# What the exercise asks
Whenever the word "forallb" shows up in a line of the data, copy that line.

# Provided data
(* ===== verification/VgicRun.v ===== *)
(** The software-vGIC demonstration with its guest (src/src/guest.S, guest_vgic_entry;
    vgic_demo of src/src/vcpu.c): the guest programs the emulated distributor and
    redistributor through trapped stores, and then receives the ticks it has enabled. *)

From S2P Require Import Prelude Esr Machine Vcpu Asm World Stage2 Vgic Uart Vdev Handlers Vvirtio Vblk Timer Hv Sched.
From S2P Require Import GuestProg Counters A64 GuestRun TenantRun SchedRun VirtIrq IrqGuest.

(** * The program *)
Definition vgic_pre : list asm_line := [
  Ins (MovZ true 2 0x0800 1);            (* movz x2, #0x0800, lsl #16 *)
  Ins (MovZ false 0 0x12 0);             (* mov w0, #0x12 *)
  Ins (StrI 2 0 2 0);                    (* str w0, [x2] *)
  Ins (MovZ true 3 0x080A 1);            (* movz x3, #0x080A, lsl #16 *)
  Ins (StrI 2 31 3 0x14);                (* str wzr, [x3, #0x14] *)
  Ins (MovZ true 4 0x080B 1);            (* movz x4, #0x080B, lsl #16 *)
  Sys (MovnW 0 0);                       (* mov w0, #0xFFFFFFFF *)
  Ins (StrI 2 0 4 0x80);                 (* str w0, [x4, #0x80] *)
  Ins (MovZ false 0 1 0);                (* mov w0, #1 *)
  Sys (LslW 0 0 27);                     (* lsl w0, w0, #27 *)
  Ins (StrI 2 0 4 0x100) ].              (* str w0, [x4, #0x100] *)
Definition guest_vgic : list asm_line := irq_guest vgic_pre "gvgic_vectors" "gvgic_irq" "gvgic_bad".
Lemma vgic_aligned : forallb (aligns 2048) guest_vgic = true.
Proof. vm_compute. reflexivity. Qed.
Lemma vgic_assembled : forallb (fun i => assembles guest_vgic (4 * i)) (seqZ 0 512) = true.
Proof. vm_compute. reflexivity. Qed.
Abbreviation vgic_image := (image_of guest_vgic).

(** The distributor after each of the four stores. *)
Definition conf (l : list (Z * Z)) : vgic :=
  fold_left (fun g s => match reg_write 0 s.1 s.2 g with Ok g => g | Err _ => g end) l vgic_boot.
Definition conf_stores : list (Z * Z) := [(0x08000000, 0x12); (0x080A0014, 0); (0x080B0080, 0xFFFFFFFF); (0x080B0100, 2 ^ 27)].
Definition vgic_ready : vgic := conf conf_stores.
Lemma vgic_ready_enabled : vgic_irq_enabled vgic_ready 0 27 = Ok true.
Proof. reflexivity. Qed.

Section Demo.
Context (quantum : nat) (lk : link) (Hlk : link_ok lk) (Hq : (13 <= quantum)%nat).
Abbreviation a0 := (lk_entry lk "guest_vgic_entry").
Abbreviation top := (stack_top lk 0).
Context (Hb : a0 mod 4 = 0) (Hlo : 0x40000000 <= a0) (Hhi : a0 + CODE_MAX <= 0x80000000).
Context (Htop : 0x40000020 <= top <= 0x80000000) (Hapart : top <= a0 \/ a0 + CODE_MAX <= top - 32).
#[local] Instance vgic_run_pl : Platform guest := virq_platform quantum (sched_xlate lk).
#[local] Instance vgic_run_ok : PlatformOk guest := virq_platform_ok quantum (sched_xlate lk).
Abbreviation run := (v_run true (sched_xlate lk (vttbr_g lk))).
Lemma vgic_placed : placed vgic_pre "gvgic_vectors" "gvgic_irq" "gvgic_bad" a0 (a0 + 44) top.
Proof.
  split; [|reflexivity|cbn; lia|zlia|lia|exact Hlo|exact Hhi|exact Htop|exact Hapart].
  exact (assembles_any guest_vgic a0 vgic_aligned vgic_assembled Hb).
Qed.
Abbreviation code := (vcode vgic_pre "gvgic_vectors" "gvgic_irq" "gvgic_bad" a0).
Abbreviation core_at := (at_core lk vgic_pre "gvgic_vectors" "gvgic_irq" "gvgic_bad" a0).

(** * The configuration *)
Lemma pre_line m o x : code m -> line_at 0 o vgic_pre = Some x -> line_holds m (label_addr a0 guest_vgic) (a0 + o) x.
Proof.
  intros Hm. refine (loaded_line m _ 4 a0 eq_refl Hb vgic_pre 0 o x eq_refl _). rewrite Z.add_0_r.
  exact (proj1 (vcode_loaded _ _ _ _ _ _ _ vgic_placed m Hm)).
Qed.
(** The guest in its configuration: at offset [o], with the given x0, x2, x3, x4. *)
Definition at_conf (o x0 c2 c3 c4 : Z) : vcore := mk_vcore (a0 + o) 0x3C5 (vregs c2 c3 c4 x0 0) top 0 0 0 [0; 0; 0; 0] 0 0.
Lemma conf_fetch o : 0 <= o <= 44 -> o mod 4 = 0 -> fetches (a0 + o).
Proof. unfold CODE_MAX in *. intros Ho H4. split; [zlia|unfold in_ram; lia]. Qed.
Lemma conf_next o : 0 <= o <= 44 -> u64 (a0 + o) = a0 + o.
Proof. unfold CODE_MAX in *. intros Ho. apply wrap_fits. unfold fits. lia. Qed.
Lemma conf_ins q m o i x0 c2 c3 c4 x0' c2' c3' c4' :
  code m -> line_at 0 o vgic_pre = Some (Ins i) -> i <> Wfi -> 0 <= o <= 40 -> o mod 4 = 0 ->
  a64_exec m_ld m_st (sched_xlate lk (vttbr_g lk)) i (a0 + o) (vregs c2 c3 c4 x0 0) m = Go (u64 (a0 + o + 4)) (vregs c2' c3' c4' x0' 0) m ->
  run (S q) (at_conf o x0 c2 c3 c4) m = run q (at_conf (o + 4) x0' c2' c3' c4') m.
Proof.
  intros Hm Hl Hi Ho H4 He. rewrite (run_ins lk q _ m i (a0 + o + 4) (a0 + (o + 4)) (vregs c2' c3' c4' x0' 0));
    [reflexivity|reflexivity|by apply conf_fetch; [lia|]|exact (pre_line m o (Ins i) Hm Hl)|exact He|exact Hi|].
  rewrite <- Z.add_assoc. apply conf_next. lia.
Qed.
Lemma conf_sys q m o i x0 c2 c3 c4 x0' :
  code m -> line_at 0 o vgic_pre = Some (Sys i) -> sys_ok i = true -> 0 <= o <= 40 -> o mod 4 = 0 ->
  sys_exec true (sched_xlate lk (vttbr_g lk)) i (at_conf o x0 c2 c3 c4) m = VGo (v_next (at_conf o x0' c2 c3 c4)) m ->
  run (S q) (at_conf o x0 c2 c3 c4) m = run q (at_conf (o + 4) x0' c2 c3 c4) m.
Proof.
  intros Hm Hl Hi Ho H4 He. rewrite (run_sys lk q _ m i (at_conf o x0' c2 c3 c4) m (a0 + (o + 4)));
    [reflexivity|reflexivity|by apply conf_fetch; [lia|]|exact (pre_line m o (Sys i) Hm Hl)|exact Hi|exact He|].
  unfold at_conf. core. rewrite <- Z.add_assoc. apply conf_next. lia.
Qed.
(** A store to the emulated device is taken to EL2. *)
Lemma conf_store q m o rt rn off x0 c2 c3 c4 ipa :
  code m -> line_at 0 o vgic_pre = Some (Ins (StrI 2 rt rn off)) -> 0 <= o <= 40 -> o mod 4 = 0 ->
  u64 (gx (vregs c2 c3 c4 x0 0) rn + off) = ipa -> ipa < 0x40000000 ->
  run (S q) (at_conf o x0 c2 c3 c4) m = (8, Some (esr_access 1 2 rt 0 1, Some ipa), at_conf o x0 c2 c3 c4, m).
Proof.
  intros Hm Hl Ho H4 Hi Hr. rewrite (run_leave lk q _ m (StrI 2 rt rn off) (a0 + o) (esr_access 1 2 rt 0 1) (Some ipa) (vregs c2 c3 c4 x0 0));
    [reflexivity|reflexivity|by apply conf_fetch; [lia|]|exact (pre_line m o _ Hm Hl)|discriminate|].
  cbn [a64_exec at_conf k_x k_pc]. unfold access_store. rewrite Hi. unfold sched_xlate. rewrite Z.eqb_refl, init_walk, decide_False by lia. reflexivity.
Qed.

(** The four stretches between the traps. *)
Definition C2 := 0x08000000.
Definition C3 := 0x080A0000.
Definition C4 := 0x080B0000.
Ltac conf_i Hm o i x0 c2 c3 c4 := rewrite (conf_ins _ _ o i _ _ _ _ x0 c2 c3 c4 Hm eq_refl ltac:(discriminate) ltac:(lia) eq_refl) by reflexivity; cbn [Z.add Pos.add Pos.succ Pos.add_carry].
Ltac conf_s Hm o i x0 := rewrite (conf_sys _ _ o i _ _ _ _ x0 Hm eq_refl eq_refl ltac:(lia) eq_refl) by reflexivity; cbn [Z.add Pos.add Pos.succ Pos.add_carry].
Ltac conf_st Hm o rt rn off ipa := apply (conf_store _ _ o rt rn off _ _ _ _ ipa Hm); [reflexivity|lia|reflexivity|reflexivity|reflexivity].
Lemma conf_run_1 q m : (3 <= q)%nat -> code m -> run q (at_conf 0 0 0 0 0) m = (8, Some (esr_access 1 2 0 0 1, Some 0x08000000), at_conf 8 0x12 C2 0 0, m).
Proof.
  intros Hle Hm. destruct q as [|[|[|q]]]; [lia..|]. conf_i Hm 0 (MovZ true 2 0x0800 1) 0 C2 0 0. conf_i Hm 4 (MovZ false 0 0x12 0) 0x12 C2 0 0.
  conf_st Hm 8 0 2 0 0x08000000.
Qed.
Lemma conf_run_2 q m : (3 <= q)%nat -> code m -> run q (at_conf 12 0x12 C2 0 0) m = (8, Some (esr_access 1 2 31 0 1, Some 0x080A0014), at_conf 16 0x12 C2 C3 0, m).
Proof.
  intros Hle Hm. destruct q as [|[|[|q]]]; [lia..|]. conf_i Hm 12 (MovZ true 3 0x080A 1) 0x12 C2 C3 0. conf_st Hm 16 31 3 0x14 0x080A0014.
Qed.
Lemma conf_run_3 q m : (3 <= q)%nat -> code m -> run q (at_conf 20 0x12 C2 C3 0) m = (8, Some (esr_access 1 2 0 0 1, Some 0x080B0080), at_conf 28 0xFFFFFFFF C2 C3 C4, m).
Proof.
  intros Hle Hm. destruct q as [|[|[|q]]]; [lia..|]. conf_i Hm 20 (MovZ true 4 0x080B 1) 0x12 C2 C3 C4. conf_s Hm 24 (MovnW 0 0) 0xFFFFFFFF.
  conf_st Hm 28 0 4 0x80 0x080B0080.
Qed.
Lemma conf_run_4 q m : (3 <= q)%nat -> code m -> run q (at_conf 32 0xFFFFFFFF C2 C3 C4) m = (8, Some (esr_access 1 2 0 0 1, Some 0x080B0100), at_conf 40 (2 ^ 27) C2 C3 C4, m).
Proof.
  intros Hle Hm. destruct q as [|[|[|q]]]; [lia..|]. conf_i Hm 32 (MovZ false 0 1 0) 1 C2 C3 C4. conf_s Hm 36 (LslW 0 0 27) (2 ^ 27).
  conf_st Hm 40 0 4 0x100 0x080B0100.
Qed.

# Result of the task
Lemma vgic_aligned : forallb (aligns 2048) guest_vgic = true.
Lemma vgic_assembled : forallb (fun i => assembles guest_vgic (4 * i)) (seqZ 0 512) = true.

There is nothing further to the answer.